Cantor's theorem says the power set of X has a strictly larger cardinality than X.

When |X| is a natural number, the power set of X has cardinality 2^(|X|), since you can think of an element of the power set as a choice, for each element of X, of "in the subset" vs "not in the subset." Hence the notation 2^X for the power set of X.

Cantor's theorem applies to all sets, not just finite ones. You can show this with a simple argument. Let X be a set and suppose there is a bijection f : X -> 2^(X).

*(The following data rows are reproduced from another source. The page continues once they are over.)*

(* ===== verification/UserEnvSpec.v ===== *)
(** * What the environment table promises

    env_init links the slots in order; identifiers are looked up by masking with NENV - 1, and
    NENV, 1379, is not a power of two: most identifiers cannot be found again, and a slot that is
    freed hands out the identifier it had before. *)
From S2P Require Import Prelude Machine Queue State PageFlags FrameAlloc FrameAllocSpec Paging KHeap PageFile WorkingSet Fault UserEnv.

Lemma NENV_eq : NENV = 1379.
Proof. reflexivity. Qed.

Definition env_at (s : KState) (e : Z) : Env := envs (environments s) !!! e.
Definition env_free_slots (s : KState) (xs : list Z) : Prop :=
  dll (envs (environments s)) (env_free_list (environments s)) xs.

Lemma env_strip_fields (x y : Env) :
  strip x = strip y → env_id x = env_id y ∧ env_status x = env_status y.
Proof.
  intros Hs. pose proof (f_equal env_id Hs) as H1. pose proof (f_equal env_status Hs) as H2.
  by destruct x, y.
Qed.

(** ** Identifiers *)
(** The identifier of a slot that never had one. *)
Lemma next_env_id_first e : next_env_id 0 e = Z.lor (Z.shiftl 1 ENVGENSHIFT) e.
Proof. reflexivity. Qed.
Lemma next_env_id_first_sum e : 0 ≤ e < NENV → next_env_id 0 e = 4096 + e.
Proof.
  rewrite NENV_eq. intros He. rewrite next_env_id_first. change (Z.shiftl 1 ENVGENSHIFT) with 4096.
  rewrite <-Z.add_lor_land.
  assert (Z.land 4096 e = 0) as ->; [|lia].
  apply Z.bits_inj'. intros n Hn. rewrite Z.land_spec, Z.bits_0. change 4096 with (2 ^ 12).
  destruct (decide (n = 12)) as [->|].
  - rewrite andb_comm. rewrite (Z.bits_above_log2 e); [done|lia|].
    destruct (decide (e = 0)) as [->|]; [done|]. apply Z.log2_lt_pow2; lia.
  - by rewrite Z.pow2_bits_false by lia.
Qed.
(** The slot envid2env looks at. *)
Lemma ENVX_first e : 0 ≤ e < NENV → ENVX (next_env_id 0 e) = Z.land e (NENV - 1).
Proof.
  intros He. rewrite next_env_id_first_sum by done. rewrite NENV_eq in *. unfold ENVX. rewrite NENV_eq.
  rewrite u32_small by (unfold is_u32; lia). apply Z.bits_inj'. intros n Hn. rewrite !Z.land_spec.
  destruct (decide (n < 12)).
  - f_equal. rewrite <-(Z.mod_pow2_bits_low (4096 + e) 12 n), <-(Z.mod_pow2_bits_low e 12 n) by done.
    f_equal. change (2 ^ 12) with 4096. clear -He. zdiv.
  - rewrite (Z.bits_above_log2 (1379 - 1) n); [by rewrite !andb_false_r|lia|].
    change (Z.log2 (1379 - 1)) with 10. lia.
Qed.

(** ** Properties *)

(** C27: looking up an identifier of the first generation succeeds only for the slots whose number
    has no bit outside NENV - 1: for every other slot envid2env answers E_BAD_ENV as long as the
    slot that the mask designates is free or has an identifier of its own; 32 of the 1379 slots can
    be looked up. *)
Theorem envid2env_finds_few s e check :
  0 ≤ e < NENV →
  (∀ i, 0 ≤ i < NENV → env_status (env_at s i) = ENV_FREE ∨ env_id (env_at s i) = next_env_id 0 i) →
  Z.land e (NENV - 1) ≠ e →
  envid2env (next_env_id 0 e) check s = Ret (E_BAD_ENV, None) s ∧
  length (filter (λ i, Z.land i (NENV - 1) = i) (seqZ 0 NENV)) = 32%nat.
Proof.
  intros He Hids Hmask. split; [|vm_compute; reflexivity].
  unfold envid2env. rewrite (proj2 (Z.eqb_neq _ _)) by (rewrite next_env_id_first_sum by done; lia).
  unfold get_env. rewrite bind_gets, ENVX_first by done. fold (env_at s (Z.land e (NENV - 1))).
  assert (0 ≤ Z.land e (NENV - 1) < NENV) as Hr.
  { rewrite NENV_eq in *. split; [apply Z.land_nonneg; lia|].
    assert (0 ≤ Z.ldiff e (1379 - 1)) by (apply Z.ldiff_nonneg; lia).
    pose proof (Z.add_lor_land (Z.ldiff e (1379 - 1)) (Z.land e (1379 - 1))) as Hl.
    rewrite Z.lor_ldiff_and in Hl.
    assert (Z.land (Z.ldiff e (1379 - 1)) (Z.land e (1379 - 1)) = 0) as Hz.
    { apply Z.bits_inj'. intros n Hn. rewrite !Z.land_spec, Z.ldiff_spec, Z.bits_0.
      by destruct (Z.testbit e n), (Z.testbit (1379 - 1) n). }
    lia. }
  destruct (Hids _ Hr) as [-> | Hid]; [done|]. rewrite Hid.
  rewrite (proj2 (Z.eqb_neq (next_env_id 0 _) (next_env_id 0 e))).
  { by rewrite orb_true_r. }
  rewrite !next_env_id_first_sum by done. lia.
Qed.

(** Freeing an environment clears its slot, identifier included, and puts the slot at the head
    of the free list: the next environment is created in the same slot and, the generation count
    being lost, gets the identifier every first occupant of the slot has. *)
Theorem freed_identifier_reused s e xs :
  env_free_slots s xs → e ∉ xs →
  ∃ s1 s2, free_environment e s = Ret tt s1 ∧ env_free_slots s1 (e :: xs) ∧
    allocate_environment s1 = Ret (0, Some e) s2 ∧
    next_env_id (env_id (env_at s2 e)) e = next_env_id 0 e ∧
    (∀ i, i ≠ e → i ∉ xs → env_at s2 i = env_at s i).
Proof.
  intros Hd He. unfold free_environment, upd_env. rewrite !bind_modify.
  set (s0 := on_environments _ (on_environments _ s)).
  assert (env_free_slots s0 xs) as Hd0 by (by apply dll_insert_other, dll_insert_other).
  pose proof (dll_insert_head (envs (environments s0)) (env_free_list (environments s0)) xs e Hd0 He) as Hi.
  unfold on_env_free_list, modify, on_environments at 1.
  destruct (LIST_INSERT_HEAD (envs (environments s0)) (env_free_list (environments s0)) e) as [h l] eqn:Hins.
  destruct Hi as [Hd1 [Hr Ho]].
  eexists _, _. split_and!; [done|exact Hd1| | |].
  - unfold allocate_environment. rewrite bind_gets. cbn [environments set_environments env_free_list set_env_free_list set_envs].
    destruct Hd1 as (-> & _). cbn [hd_or]. unfold upd_env. by rewrite bind_modify.
  - unfold env_at. cbn. rewrite array_get_set_eq.
    assert (env_id (h !!! e) = 0) as Hz.
    { specialize (Hr e). unfold s0 in Hr. cbn in Hr. rewrite array_get_set_eq in Hr.
      rewrite array_get_set_eq in Hr.
      by destruct (env_strip_fields _ _ Hr) as [-> _]. }
    by cbn; rewrite Hz.
  - intros i Hi Hx. unfold env_at. cbn. rewrite array_get_set_ne by done.
    rewrite Ho by (rewrite elem_of_cons; tauto). unfold s0. cbn. by rewrite !array_get_set_ne by done.
Qed.

(** Env_init links the 1379 slots in order, all free and without an identifier, so that
    allocation hands out slot 0 first. *)
Theorem env_init_links_all_slots s :
  env_free_slots s [] →
  ∃ s', env_init s = Ret tt s' ∧ env_free_slots s' (seqZ 0 NENV) ∧
    ∀ i, 0 ≤ i < NENV → env_status (env_at s' i) = ENV_FREE ∧ env_id (env_at s' i) = 0.
Proof.
  intros H0. unfold env_init.
  destruct (forM_ind (λ done s', env_free_slots s' (reverse done) ∧
    ∀ i, i ∈ done → env_status (env_at s' i) = ENV_FREE ∧ env_id (env_at s' i) = 0)
    (λ iEnv, upd_env iEnv (set_env_status ENV_FREE);; upd_env iEnv (set_env_id 0);;
             on_env_free_list (λ h l, LIST_INSERT_HEAD h l iEnv)) (reverse (seqZ 0 NENV)) s)
    as (s' & Hs' & Hd & Hi).
  - split; [done|]. intros i Hi. by apply not_elem_of_nil in Hi.
  - intros dn x todo s1 Heq [Hd Hi]. unfold upd_env. rewrite !bind_modify.
    set (s2 := on_environments _ (on_environments _ s1)).
    assert (x ∉ dn) as Hx.
    { assert (NoDup (dn ++ x :: todo)) as Hnd by (rewrite <-Heq; rewrite reverse_Permutation; apply NoDup_seqZ).
      by apply NoDup_mid in Hnd as (_ & _ & ? & _). }
    clear Heq todo.
    assert (x ∉ reverse dn) as Hxr by (by rewrite elem_of_reverse).
    assert (env_free_slots s2 (reverse dn)) as Hd2 by (by apply dll_insert_other, dll_insert_other).
    pose proof (dll_insert_head (envs (environments s2)) (env_free_list (environments s2)) (reverse dn) x Hd2 Hxr) as Hin.
    unfold on_env_free_list, modify, on_environments at 1.
    destruct (LIST_INSERT_HEAD (envs (environments s2)) (env_free_list (environments s2)) x) as [h l].
    destruct Hin as [Hd3 [Hr _]]. eexists. split; [done|]. split; [by rewrite reverse_app|].
    intros i Hin. specialize (Hr i).
    destruct (env_strip_fields _ _ Hr) as [H1 H2]. unfold env_at. cbn. rewrite H1, H2. unfold s2. cbn.
    destruct (decide (x = i)) as [<-|]; [by rewrite !array_get_set_eq|rewrite !array_get_set_ne by done].
    apply elem_of_app in Hin as [Hin|Hin%list_elem_of_singleton]; [by apply Hi|by subst].
  - exists s'. rewrite reverse_involutive in Hd. split_and!; [exact Hs'|exact Hd|].
    intros i Hr. apply Hi. rewrite elem_of_reverse, elem_of_seqZ. lia.
Qed.

(** ** Witnesses *)
(** Slot 1 was taken first, the others are free. *)
Definition one_env : KState :=
  on_environments (set_envs {[1 := set_env_id (next_env_id 0 1) (set_env_status ENV_NEW inhabitant)]}) inhabitant.
Lemma envid2env_finds_few_witness :
  envid2env (next_env_id 0 1) false one_env = Ret (E_BAD_ENV, None) one_env.
Proof.
  apply (envid2env_finds_few one_env 1 false); [by vm_compute| |by vm_compute].
  intros i _. destruct (decide (1 = i)) as [<-|]; [right; reflexivity|left].
  unfold env_at. cbn. by rewrite lookup_total_singleton_ne.
Defined.
Lemma freed_identifier_reused_witness :
  ∃ s1 s2, free_environment 1 one_env = Ret tt s1 ∧ allocate_environment s1 = Ret (0, Some 1) s2 ∧
    next_env_id (env_id (env_at s2 1)) 1 = env_id (env_at one_env 1).
Proof.
  destruct (freed_identifier_reused one_env 1 []) as (s1 & s2 & H1 & _ & H2 & Hid & _);
    [unfold env_free_slots, dll; split_and!; try done; constructor|apply not_elem_of_nil|].
  exists s1, s2. split_and!; [exact H1|exact H2|exact Hid].
Defined.
Lemma env_init_links_all_slots_witness :
  ∃ s', env_init inhabitant = Ret tt s' ∧ env_free_slots s' (seqZ 0 NENV).
Proof.
  destruct (env_init_links_all_slots inhabitant) as (s' & H1 & H2 & _);
    [unfold env_free_slots, dll; split_and!; try done; constructor|].
  exists s'. split; [exact H1|exact H2].
Defined.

Let D be the set { x in X : x is not in f(x) }. (The fact that this is well defined is given by the comprehension axiom of ZFC, so we aren't running into a Russell's paradox issue.) Since f is a bijection, there is an element y of X so that f(y) = D. Now either:

y is in D. But then by definition y is not in f(y) = D, a contradiction.
y is not in D. But then by definition, since y is not in f(y), y is in D.

Thus, there cannot exist such a bijection f, and |2^(X)| != |X|. It's easy enough to show that the inequality only goes one way, i.e. |2^(X)| > |X|.